I’d love to see them live, and in 2019 when I filled out my Bucket List journal, “see Pet Shop Boys live” was number 73.
However, years have passed and things have changed. Since I’ve developed hyperacusis, loud music is very difficult for me to tolerate, and since covid, my dislike of large crowds (aka more than two people) has dramatically intensified.
So big concerts are out.
But last month I became aware of a cinema release of Pet Shop Boys’ current tour, Dreamworld, filmed at the Royal Arena in Copenhagen last year.
Dreamworld is their ‘Greatest Hits’ tour, which was supposed have taken place in 2019-20. But we all know what happened around that time and what happened to live shows and concert. So the tour was postponed and eventually took place in 2022-23, with new dates recently having been added for this year.
Not in Australia, however.
Fulfilling a bucket list item (kinda sorta)
I figured I could handle a cinema version of a live show so I booked a ticket.
First mistake: Misreading the time and thinking it started at 7.30. By the time I got to the cinema at 7.10, it was well underway!
After I set aside that disappointment (by telling myself I’d buy the inevitable DVD and could watch it again at home), I settled in to enjoy the show. I know this kind of cinema release of a concert is common now, but it’s the first one I’ve attended so I wasn’t sure if people would dress up, dance in the aisles, sing along or what. For the most part they didn’t, though there was a bit of cheering and clapping every now and then.

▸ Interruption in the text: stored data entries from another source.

(* ===== verification/Deviations.v ===== *)
(** Where the emulator departs from the architecture it emulates, or from what its comments
    and its README say.  Each statement is about the definitions as translated, evaluated on
    concrete machines; the deviations that hold for every input are stated where the
    operation is verified ([Arith.logic32_refines], [Shifts.rotate32_refines],
    [Shifts.div32_refines], [Stack.push_pop_moves], [Arena.mmap2_wraps],
    [Arena.mmap2_allocates], [Files.sys_writev_gathers], [Fpu.fabs_negative_zero]). *)
From S2P Require Import Prelude CInt Machine Logic Loops Mem Flags Backend OpsFpu Toy Syscall.
From S2P Require Import Dispatch Loader Main Exec Alu Load Start.

(** One turn of the loop of [emulate] on the instruction [code] at 0x100. *)
Definition turn (code : list Z) (rs : list Z) (fl : Z) (image : list (Z * list Z))
    : outcome (list Z) (unit + unit) :=
  let s := toy_machine rs 0x100 ((0x100, code) :: image) in
  emulate_body 8 (upd_cpu (upd_eflags (fun _ => fl)) s).
(** What is read off the state after it. *)
Definition after {A} (f : machine (list Z) -> A) (o : outcome (list Z) (unit + unit)) : option A :=
  match o with Ret _ s => Some (f s) | _ => None end.
Definition regs_with (r v : Z) : list Z := zset (replicate 8 0) r v.

(** ** Eight-bit arithmetic takes the sign and the overflow from bit 31 *)

(** CMP AL, 1 with AL = 0 leaves SF = OF = 0 and CF = 1: a signed comparison sees 0 >= 1. *)
Example cmp_al_sign_lost :
  after (fun s => (flag 0 s, flag 7 s, flag 11 s)) (turn [0x3C; 1] (replicate 8 0) 0x2 [])
  = Some (1, 0, 0) /\
  let '(_, f) := alu_sub 8 0 1 0 in (CF f, SF f, OF f) = (true, true, false).
Proof. split; vm_compute; reflexivity. Qed.

(** ** Carries *)

(** ADC EAX, -1 (0x83 /2) with EAX = 5 and CF = 1 adds 2^32: the carry out is lost. *)
Example adc_imm8_drops_carry :
  after (fun s => (rget s REG_EAX, flag 0 s)) (turn [0x83; 0xD0; 0xFF] (regs_with REG_EAX 5) 0x3 [])
  = Some (5, 0) /\
  let '(r, f) := alu_add 32 5 0xFFFFFFFF 1 in (r, CF f) = (5, true).
Proof. split; vm_compute; reflexivity. Qed.

(** SBB EAX, -1 (0x83 /3) with EAX = 5 and CF = 1 loses the borrow. *)
Example sbb_imm8_drops_borrow :
  after (fun s => (rget s REG_EAX, flag 0 s)) (turn [0x83; 0xD8; 0xFF] (regs_with REG_EAX 5) 0x3 [])
  = Some (5, 0) /\
  let '(r, f) := alu_sub 32 5 0xFFFFFFFF 1 in (r, CF f) = (5, true).
Proof. split; vm_compute; reflexivity. Qed.

(** ADC AL, 1 (0x80 /2) ignores CF. *)
Example adc_rm8_ignores_carry :
  after (fun s => rget s REG_EAX) (turn [0x80; 0xD0; 1] (regs_with REG_EAX 5) 0x3 []) = Some 6 /\
  (alu_add 8 5 1 1).1 = 7.
Proof. split; vm_compute; reflexivity. Qed.

(** ADC and SBB with a 32-bit immediate (0x81 /2, /3) halt the processor. *)
Example adc_imm32_halts :
  after (fun s => halted (cpu s)) (turn ([0x81; 0xD0] ++ le_bytes 4 1) (replicate 8 0) 0x2 [])
  = Some 1 /\
  after (fun s => halted (cpu s)) (turn ([0x81; 0xD8] ++ le_bytes 4 1) (replicate 8 0) 0x2 [])
  = Some 1.
Proof. split; vm_compute; reflexivity. Qed.

(** A shift by zero clears CF. *)
Example shift_by_zero_clears_carry :
  after (fun s => flag 0 s) (turn [0xC1; 0xE0; 0] (replicate 8 0) 0x3 []) = Some 0.
Proof. vm_compute. reflexivity. Qed.

(** ** Undefined behaviour of the host program *)

(** NEG of the least integer; ROL of a byte by nine. *)
Example neg_rol_undefined :
  turn [0xF7; 0xD8] (regs_with REG_EAX 0x80000000) 0x2 [] = Undef UB_overflow /\
  turn [0xC0; 0xC0; 9] (replicate 8 0) 0x2 [] = Undef UB_shift.
Proof. split; vm_compute; reflexivity. Qed.

(** ** Thread-local operands *)

(** GS: ADD [EBX], EAX with the GS base at 0x4000 reads the operand there, and writes the sum
    at the address without the base. *)
Example gs_read_modify_write :
  let s := toy_machine [5; 0; 0; 0x200; 0; 0; 0; 0] 0x100
             [(0x100, [0x65; 0x01; 0x03]); (0x4200, [7])] in
  after (fun s => (rd32 (mem s) 0x200, rd32 (mem s) 0x4200))
    (emulate_body 8 (upd_og (upd_gs_base 0x4000) s)) = Some (12, 7).
Proof. vm_compute. reflexivity. Qed.

(** GS: LEA EAX, [EBX] adds the base to the offset. *)
Example gs_lea_adds_base :
  let s := toy_machine [5; 0; 0; 0x200; 0; 0; 0; 0] 0x100 [(0x100, [0x65; 0x8D; 0x03])] in
  after (fun s => rget s REG_EAX)
    (emulate_body 8 (upd_og (upd_gs_base 0x4000) s)) = Some 0x4200.
Proof. vm_compute. reflexivity. Qed.

(** ** The thread block and the end of the image *)

(** An executable of one full page: the last 1016 bytes of the page are lost when the block
    below the thread pointer is cleared, and so is the header of the heap's first chunk. *)
Definition page_elf : list Z :=
  take 84 hello_elf ++ replicate (Z.to_nat (0x1000 - 84)) 0xAA.
Definition page_phdr : list Z :=
  le_bytes 4 1 ++ le_bytes 4 0 ++ le_bytes 4 0x2000 ++ le_bytes 4 0x2000 ++
  le_bytes 4 0x1000 ++ le_bytes 4 0x1000 ++ le_bytes 4 7 ++ le_bytes 4 0x1000.
Example tls_clears_image :
  let file := take 52 page_elf ++ page_phdr ++ drop 84 page_elf in
  match boot 0x20000 (Some file) hello_argv (machine0 (H:=list Z) []) with
  | Ret true s =>
      byte_at (mem s) 0x2C07 = 0xAA /\ byte_at (mem s) 0x2C08 = 0 /\
      byte_at (mem s) 0x2FFF = 0 /\ rd32 (mem s) 0x3004 = 0
  | _ => False
  end.
Proof. vm_compute. repeat split. Qed.

(** ** Segments with more bytes in the file than in memory *)

(** The small executable with the size of its segment in memory cut to one byte: the loader
    accepts it, and copies the whole segment from the file over what lies behind that byte. *)
Example long_segment_loads :
  let file := zset hello_elf 72 1 in
  let p := phdr_at file (file_ehdr file) 0 in
  p_memsz p = 1 /\ 2 <= p_filesz p /\
  match load_elf (Some file) hello_argv (toy_machine (replicate 8 0) 0 []) with
  | Ret (Some _) s =>
      load_bytes (mem s) (p_vaddr p) (Z.to_nat (p_filesz p)) =
      take (Z.to_nat (p_filesz p)) (drop (Z.to_nat (p_offset p)) file)
  | _ => False
  end.
Proof. vm_compute. repeat split; discriminate. Qed.


(** ** Short writes *)

(** [writev(1, {"abc", "d"}, 2)] where the host takes two bytes of a write: "c" is lost between
    the buffers, and the answer is the count 3.  If the host refuses the second buffer, the
    answer is the error, though "ab" was written. *)
Example writev_short_write :
  let s := toy_machine (replicate 8 0) 0x1000
    [(0x2000, [0x61; 0x62; 0x63; 0x64]);
     (0x3000, le_bytes 4 0x2000 ++ le_bytes 4 3 ++ le_bytes 4 0x2003 ++ le_bytes 4 1)] in
  let run bad := match @sys_writev _ (short_host bad) 1 0x3000 2 s with
                 | Ret r s' => Some (r, host s') | _ => None end in
  run 0 = Some (3, [0x61; 0x62; 0x64]) /\ run 0x64 = Some (-5, [0x61; 0x62]).
Proof. split; vm_compute; reflexivity. Qed.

I thought it was fabulous (absolutely) but did later hear complaints, including from people sitting near me and from many other screenings, about the sound quality and volume. For me it wasn’t a problem. I’d taken earplugs just in case it triggered my noise intolerance but it was fine, which says there probably was an issue with the sound!

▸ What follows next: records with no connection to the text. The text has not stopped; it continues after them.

(** C22: a 16-byte copy.  MOVUPS xmm, m128 followed by MOVUPS m128, xmm, at any two places of
    guest memory, aligned or not, overlapping or not, takes two turns after which the
    destination holds the sixteen bytes the source held, and every other byte of memory, the
    general registers and the flags are as they were. *)
Theorem movups_copies pf rg b ix d b' ix' d' s :
  let src := OMem b ix d in let dst := OMem b' ix' d' in
  let sa := opd_addr s b ix d in let da := opd_addr s b' ix' d' in
  let code1 := [0x0F; 0x10] ++ encode rg src in let code2 := [0x0F; 0x11] ++ encode rg dst in
  wf s -> halted (cpu s) = 0 -> seg s = 0 -> cycles_ok 6 s -> 0 <= rg < 8 ->
  operand_ok src -> operand_ok dst -> opd_fits 16 s src -> opd_fits 16 s dst ->
  code_at s (code1 ++ code2) ->
  exists s2, nsteps (estep pf) 2 s s2 /\
    load_bytes (mem s2) da 16 = load_bytes (mem s) sa 16 /\
    (forall a, ~ da <= a < da + 16 -> byte_at (mem s2) a = byte_at (mem s) a) /\
    regs (cpu s2) = regs (cpu s) /\ eflags (cpu s2) = eflags (cpu s) /\
    eip (cpu s2) = u32 (eip (cpu s) + Z.of_nat (length (code1 ++ code2))).
Proof.
  intros src dst sa da code1 code2 Hs Hh Hg Hc Hrg Hso Hdo Hsf Hdf Hcode.
  assert (cycles_ok 3 s) as Hc3 by (unfold cycles_ok in *; lia).
  assert (code_at (note_eip s) (code1 ++ code2)) as Hn by by apply (code_at_same s).
  pose proof (code_at_app _ _ _ Hs Hcode) as [Hc1 _].
  apply code_at_app in Hn as [_ Hc2]; [|by apply wf_note_eip].
  pose proof (movups_load_turn pf rg b ix d s Hs Hh Hg Hc3 Hrg Hso Hsf Hc1) as T1.
  set (t := advance _ (note_eip s)) in T1.
  assert (wf t) as Ht by by apply wf_advance, wf_note_eip.
  set (v := rd128 (mem s) (opd_addr s b ix d)) in T1.
  set (s1 := retire 3 (set_xmm_st rg v t)) in T1.
  assert (wf s1) as Hs1 by by apply wf_retire; [apply wf_set_xmm|..].
  assert (code_at s1 code2) as Hc2' by by apply (code_at_same t).
  assert (cycles_ok 3 s1) as Hcs1 by (unfold cycles_ok in *; cbn; lia).
  pose proof (movups_store_turn pf rg b' ix' d' s1 Hs1 Hh Hg Hcs1 Hrg Hdo Hdf Hc2') as T2.
  change (opd_addr s1 b' ix' d') with da in T2.
  assert (xmm_bytes (rxmm s1 rg) = load_bytes (mem s) sa 16) as Ev.
  { change (rxmm s1 rg) with (rxmm (set_xmm_st rg v t) rg). rewrite rxmm_set by done.
    unfold xmm_bytes. cbn [lo hi v rd128]. rewrite !rd64_bytes by apply Hs.
    change 16%nat with (8 + 8)%nat. by rewrite load_bytes_app. }
  rewrite Ev in T2. eexists. split; [eapply nsteps_l; [exact T1|by apply nsteps_once]|].
  split; [|split; [|split; [done|split; [done|]]]].
  - pose proof (load_store_same da (load_bytes (mem s) sa 16) (mem s)) as E.
    rewrite load_bytes_length in E. exact E.
  - intros a Ha. change (byte_at (mem (stored da (load_bytes (mem s) sa 16) s)) a
      = byte_at (mem s) a). rewrite byte_stored, load_bytes_length.
    by destruct (Z.leb_spec da a), (Z.ltb_spec a (da + Z.of_nat 16)); cbn [andb]; try lia.
  - change (u32 (u32 (eip (cpu s) + Z.of_nat (length code1)) + Z.of_nat (length code2))
      = u32 (eip (cpu s) + Z.of_nat (length (code1 ++ code2)))).
    rewrite u32_add_l, length_app. f_equal. lia.
Qed.
End mmx.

I loved it! Okay, so Neil Tennant is nearly 70 and I may have been heard in the past making uncomplimentary remarks about old rock stars who keep on going and going and going . . . so I’ll stop doing that. Old people rock! And he’s nowhere near ready to quit.

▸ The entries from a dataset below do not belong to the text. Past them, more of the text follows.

(** The escape opcode, the digit of its ModRM byte and the operand. *)
Definition x87_opcode (k : x87_op) : Z :=
  match k with
  | FLD64 _ _ _ | FST64 _ _ _ | FSTP64 _ _ _ | FSTP_ST _ => 0xDD
  | _ => 0xD9
  end.
Definition x87_digit (k : x87_op) : Z :=
  match k with
  | FLD_ST _ | FLD64 _ _ _ => 0 | FXCH _ => 1 | FST64 _ _ _ => 2
  | FSTP64 _ _ _ | FSTP_ST _ => 3 | FCHS | FABS => 4 | FCONST _ => 5
  | FYL2X | FINCSTP => 6 | FPREM | FSQRT | FRNDINT => 7
  end.
Definition x87_operand (k : x87_op) : operand :=
  match k with
  | FLD_ST i | FXCH i | FCONST i | FSTP_ST i => OReg i
  | FCHS | FPREM => OReg 0 | FABS | FYL2X => OReg 1 | FSQRT => OReg 4 | FRNDINT => OReg 6
  | FINCSTP => OReg 7
  | FLD64 b ix d | FST64 b ix d | FSTP64 b ix d => OMem b ix d
  end.

(** The seven constants of FLD1 ... FLDZ. *)
Definition x87_consts : list Z :=
  [F64_ONE; F64_L2T; F64_L2E; F64_PI; F64_LG2; F64_LN2; F64_ZERO].

Definition x87_code (k : x87_op) : list Z :=
  [x87_opcode k] ++ encode (x87_digit k) (x87_operand k).

(** Operands the instruction has. *)
Definition x87_ok (k : x87_op) : Prop :=
  match k with FCONST i => 0 <= i < 7 | _ => operand_ok (x87_operand k) end.

Section x87.
Context {H : Type} `{HostOS H} `{FloatOps}.
Implicit Types s : machine H.

(** ** The stack, top first *)

Definition fview s : list Z :=
  map (fun i => zget (fpu_stack (og s)) (Z.land (fpu_top (og s) + i) 7))
    [0; 1; 2; 3; 4; 5; 6; 7].
Definition with_fpu (l : list Z) (t : Z) s : machine H :=
  upd_og (upd_fpu (fun _ => l) (fun _ => t)) s.

(** [s'] is [s] with the register stack [vs], and nothing else changed. *)
Definition fpu_to s (vs : list Z) s' : Prop :=
  wf s' /\ fview s' = vs /\ exists l t, s' = with_fpu l t s.

(** Pushing into a full circle discards the deepest register, popping leaves the old top
    there. *)
Definition rot_down (vs : list Z) : list Z := zget vs 7 :: take 7 vs.
Definition rot_up (vs : list Z) : list Z := drop 1 vs ++ [zget vs 0].
Definition fpush (v : Z) (vs : list Z) : list Z := u64 v :: take 7 vs.

(** What the handler does to the buffer; [x] is the 64-bit memory operand. *)
Definition x87_view (k : x87_op) (x : Z) (vs : list Z) : list Z :=
  let top := zget vs 0 in
  match k with
  | FLD_ST i => fpush (zget vs i) vs
  | FXCH i => zset (zset vs 0 (zget vs i)) i top
  | FCHS => zset vs 0 (u64 (f64_neg top))
  | FABS => zset vs 0 (if f64_neg_test top then u64 (f64_neg top) else top)
  | FCONST i => fpush (zget x87_consts i) vs
  | FINCSTP => rot_up vs
  | FSQRT => zset vs 0 (u64 (f64_sqrt top))
  | FRNDINT => zset vs 0 (u64 (f64_round top))
  | FPREM => zset vs 0 (u64 (f64_fmod top (zget vs 1)))
  | FYL2X => rot_up (zset vs 1 (u64 (f64_mul (zget vs 1) (f64_log2 top))))
  | FLD64 _ _ _ => fpush x vs
  | FST64 _ _ _ => vs
  | FSTP64 _ _ _ => rot_up vs
  | FSTP_ST i => rot_up (zset vs i top)
  end.

Lemma fview_length s : length (fview s) = 8%nat.
Proof. done. Qed.
Lemma fview_get s i : 0 <= i < 8 ->
  zget (fview s) i = zget (fpu_stack (og s)) (Z.land (fpu_top (og s) + i) 7).
Proof.
  intros Hi. assert (i = 0 \/ i = 1 \/ i = 2 \/ i = 3 \/ i = 4 \/ i = 5 \/ i = 6 \/ i = 7)
    as Hs by lia. by repeat destruct Hs as [-> | Hs]; try subst i.
Qed.
Lemma fview_u64 s i : wf s -> 0 <= i < 8 -> is_u64 (zget (fview s) i).
Proof.
  intros Hs Hi. rewrite fview_get by done.
  apply zget_Forall_default; [apply wf_fpu, Hs|done].
Qed.
Lemma u64_fview s i : wf s -> 0 <= i < 8 -> u64 (zget (fview s) i) = zget (fview s) i.
Proof. intros. apply u64_small. by apply fview_u64. Qed.

Lemma fview_ext s vs : length vs = 8%nat ->
  (forall i, 0 <= i < 8 -> zget (fpu_stack (og s)) (Z.land (fpu_top (og s) + i) 7) = zget vs i) ->
  fview s = vs.
Proof.
  intros Hl Hi. do 8 (destruct vs as [|? vs]; [done|]). destruct vs; [|done].
  unfold fview. cbn [map]. rewrite !Hi by lia. done.
Qed.

Lemma land7 n : Z.land n 7 = n mod 8.
Proof. exact (Z.land_ones n 3 ltac:(lia)). Qed.

(** ** The primitives *)

Lemma fpu_to_refl s : wf s -> fpu_to s (fview s) s.
Proof.
  intros Hs. split; [done|split; [done|]]. exists (fpu_stack (og s)), (fpu_top (og s)).
  by destruct s as [c m [] k h].
Qed.
Lemma fpu_to_trans s s1 s2 vs ws : fpu_to s vs s1 -> fpu_to s1 ws s2 -> fpu_to s ws s2.
Proof.
  intros (_ & _ & l & t & ->) (Hw & Hv & l' & t' & ->). split; [done|split; [done|]].
  by exists l', t'.
Qed.

(** A computation that returns, having changed the register stack alone; with the cycles of
    an instruction counted at its end. *)
Definition fruns (m : M H unit) s (vs : list Z) : Prop :=
  exists s', fpu_to s vs s' /\ runs m s tt s'.
Definition fdone (m : M H unit) s (vs : list Z) : Prop :=
  exists s', fpu_to s vs s' /\ runs m s tt (retire 3 s').

(** Indices wrap around. *)
Lemma runs_st_wrap s i : runs (st i) s (zget (fview s) (i mod 8)) s.
Proof.
  rewrite fview_get by (apply Z.mod_pos_bound; lia).
  replace (Z.land (fpu_top (og s) + i mod 8) 7) with (Z.land (fpu_top (og s) + i) 7)
    by by rewrite !land7, Z.add_mod_idemp_r.
  eapply runs_bind; [apply runs_gets|]. by eapply runs_eq; [apply runs_gets|..].
Qed.
Lemma runs_st s i : 0 <= i < 8 -> runs (st i) s (zget (fview s) i) s.
Proof. intros Hi. rewrite <- (Z.mod_small i 8) at 2 by done. apply runs_st_wrap. Qed.
Lemma st0_st s i : wf s -> 0 <= i < 8 -> i = 0 -> Z.land (fpu_top (og s) + i) 7 = fpu_top (og s).
Proof.
  intros Hs _ ->. pose proof (wf_fpu_top _ (wf_m_og _ Hs)). rewrite land7, Z.add_0_r.
  by apply Z.mod_small.
Qed.
Lemma runs_st0 s : wf s -> runs st0 s (zget (fview s) 0) s.
Proof.
  intros Hs. rewrite fview_get, st0_st by (done || lia). eapply runs_bind; [apply runs_gets|].
  by eapply runs_eq; [apply runs_gets|..].
Qed.

Lemma fruns_set s i v : wf s -> 0 <= i < 8 ->
  fruns (set_fpu (Z.land (fpu_top (og s) + i) 7) v) s (zset (fview s) i (u64 v)).
Proof.
  intros Hs Hi. pose proof (wf_fpu_top _ (wf_m_og _ Hs)) as Ht.
  pose proof (wf_fpu_length _ (wf_m_og _ Hs)) as Hl.
  eexists. split; [|apply runs_modify]. split; [|split].
  - eapply (wf_run (set_fpu _ v)); [done| |apply runs_modify]. eauto with resp.
  - apply fview_ext; [by rewrite zset_length|]. intros j Hj.
    cbn [og upd_og upd_fpu fpu_stack fpu_top id]. rewrite !land7.
    destruct (Z.eq_dec i j) as [<-|Hne].
    + rewrite !zget_zset_eq; [done|rewrite fview_length; lia|].
      pose proof (Z.mod_pos_bound (fpu_top (og s) + i) 8). lia.
    + rewrite !zget_zset_ne; [by rewrite fview_get, land7|lia|lia|done|..];
        pose proof (Z.mod_pos_bound (fpu_top (og s) + i) 8);
        pose proof (Z.mod_pos_bound (fpu_top (og s) + j) 8);
        Z.to_euclidean_division_equations; lia.
  - eexists _, _. reflexivity.
Qed.

Lemma fruns_set_st s i v : wf s -> 0 <= i < 8 ->
  fruns (set_st i v) s (zset (fview s) i (u64 v)).
Proof.
  intros Hs Hi. destruct (fruns_set s i v Hs Hi) as (s' & Hf & Hr). exists s'.
  split; [done|]. eapply runs_bind; [apply runs_gets|exact Hr].
Qed.
Lemma fruns_set_st0 s v : wf s -> fruns (set_st0 v) s (zset (fview s) 0 (u64 v)).
Proof.
  intros Hs. destruct (fruns_set s 0 v Hs) as (s' & Hf & Hr); [lia|]. exists s'.
  split; [done|]. eapply runs_bind; [apply runs_gets|]. by rewrite st0_st in Hr.
Qed.

Lemma fruns_move s k vs : wf s -> length vs = 8%nat ->
  (forall i, 0 <= i < 8 -> zget vs i = zget (fview s) ((k + i) mod 8)) ->
  fruns (move_top k) s vs.
Proof.
  intros Hs Hl Hv. eexists. split; [|apply runs_modify]. split; [|split].
  - eapply (wf_run (move_top k)); [done| |apply runs_modify]. eauto with resp.
  - apply fview_ext; [done|]. intros i Hi. cbn [og upd_og upd_fpu fpu_stack fpu_top id].
    rewrite Hv, fview_get by (try apply Z.mod_pos_bound; lia). f_equal. rewrite !land7.
    rewrite Z.add_mod_idemp_l, Z.add_mod_idemp_r by done. f_equal. lia.
  - eexists _, _. reflexivity.
Qed.
Lemma fruns_up s : wf s -> fruns (move_top 1) s (rot_up (fview s)).
Proof.
  intros Hs. apply fruns_move; [done|done|]. intros i Hi.
  assert (i = 0 \/ i = 1 \/ i = 2 \/ i = 3 \/ i = 4 \/ i = 5 \/ i = 6 \/ i = 7) as Hc by lia.
  by repeat destruct Hc as [-> | Hc]; try subst i.
Qed.
Lemma fruns_down s : wf s -> fruns (move_top (-1)) s (rot_down (fview s)).
Proof.
  intros Hs. apply fruns_move; [done|done|]. intros i Hi.
  assert (i = 0 \/ i = 1 \/ i = 2 \/ i = 3 \/ i = 4 \/ i = 5 \/ i = 6 \/ i = 7) as Hc by lia.
  by repeat destruct Hc as [-> | Hc]; try subst i.
Qed.

(** ** Composing them *)

Lemma fruns_bind m m' s vs ws : fruns m s vs ->
  (forall s1, wf s1 -> fview s1 = vs -> fruns m' s1 ws) -> fruns (m;; m') s ws.
Proof.
  intros (s1 & Hf & Hr) Hk. pose proof Hf as (Hw & Hv & _).
  destruct (Hk s1 Hw Hv) as (s2 & Hf2 & Hr2). exists s2.
  split; [by eapply fpu_to_trans|by eapply runs_bind].
Qed.
Lemma fdone_bind m m' s vs ws : fruns m s vs -> cycles_ok 3 s ->
  (forall s1, wf s1 -> cycles_ok 3 s1 -> fview s1 = vs -> fdone m' s1 ws) ->
  fdone (m;; m') s ws.
Proof.
  intros (s1 & Hf & Hr) Hc Hk. pose proof Hf as (Hw & Hv & l & t & E).
  assert (cycles_ok 3 s1) as Hc1 by by rewrite E.
  destruct (Hk s1 Hw Hc1 Hv) as (s2 & Hf2 & Hr2). exists s2.
  split; [by eapply fpu_to_trans|by eapply runs_bind].
Qed.
Lemma fruns_read {A} (m : M H A) k s a vs :
  runs m s a s -> fruns (k a) s vs -> fruns (m ≫= k) s vs.
Proof. intros Hr (s' & Hf & Hk). exists s'. split; [done|by eapply runs_bind]. Qed.
Lemma fdone_read {A} (m : M H A) k s a vs :
  runs m s a s -> fdone (k a) s vs -> fdone (m ≫= k) s vs.
Proof. intros Hr (s' & Hf & Hk). exists s'. split; [done|by eapply runs_bind]. Qed.
Lemma fdone_cycles s vs : wf s -> cycles_ok 3 s -> fview s = vs -> fdone (add_cycles 3) s vs.
Proof.
  intros Hs Hc <-. exists s. split; [by apply fpu_to_refl|]. by apply runs_retire.
Qed.
Lemma fruns_push s v : wf s -> fruns (fpu_push v) s (fpush v (fview s)).
Proof.
  intros Hs. unfold fpu_push. eapply fruns_bind; [by apply fruns_down|].
  intros s1 Hs1 E. pose proof (fruns_set_st0 s1 v Hs1) as Hr. by rewrite E in Hr.
Qed.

I hope I have the voice and stamina to be able to perform at massive arena concerts when I’m 70!
There wasn’t too much banter from Neil. I’m not into banter so that was good, though I did like hearing the story behind the song ‘Jealousy‘ which is one of my very favourite tracks. I’d had no idea it was the first song Chris and Neil had written together.
And, as you’d expect, there was no banter from Chris.
Chris was Chris. Excellent. He’s wonderful.
The backing band—Africa Green, Clare Uchima and Simon Tellier—was shit hot and maybe I want to learn drums now?
I had a great night and am really glad I went. I’ve been listening to my old albums on high rotation since then, and made a playlist of the studio versions of the set list. And I’m looking forward to their new album that will be released later this year.
Week 5 summary
9.30 shutdown: 2/7 days
8,000 steps: 6/7 days
25 minute timer setting: Still working out how to track this one
What was the best thing about this week?
A Very Good Thing was seeing the concert.
Another Very Good Thing was going to a book launch, which I’ll tell you about later
What did I notice this week?
An echidna (the same one as last time maybe) in the back yard.
What did I learn this week?
I learned ‘Jealousy’ was the first song Neil Tennant and Chris Lowe wrote together. Chris wrote the music at his parent’s home in 1982 and sent it to Neil. Neil thought it sounded like something Edith Piaf might have sung, so he wrote ‘similarly grandiose lyrics’ that suited her style.
The song didn’t appear until the 1990 release of the album Behaviour.
I also learned that Chris studied architecture but never finished the course, because joining a band was a more attractive option. During his story he designed a staircase in an industrial building in Milton Keynes that apparently still exists.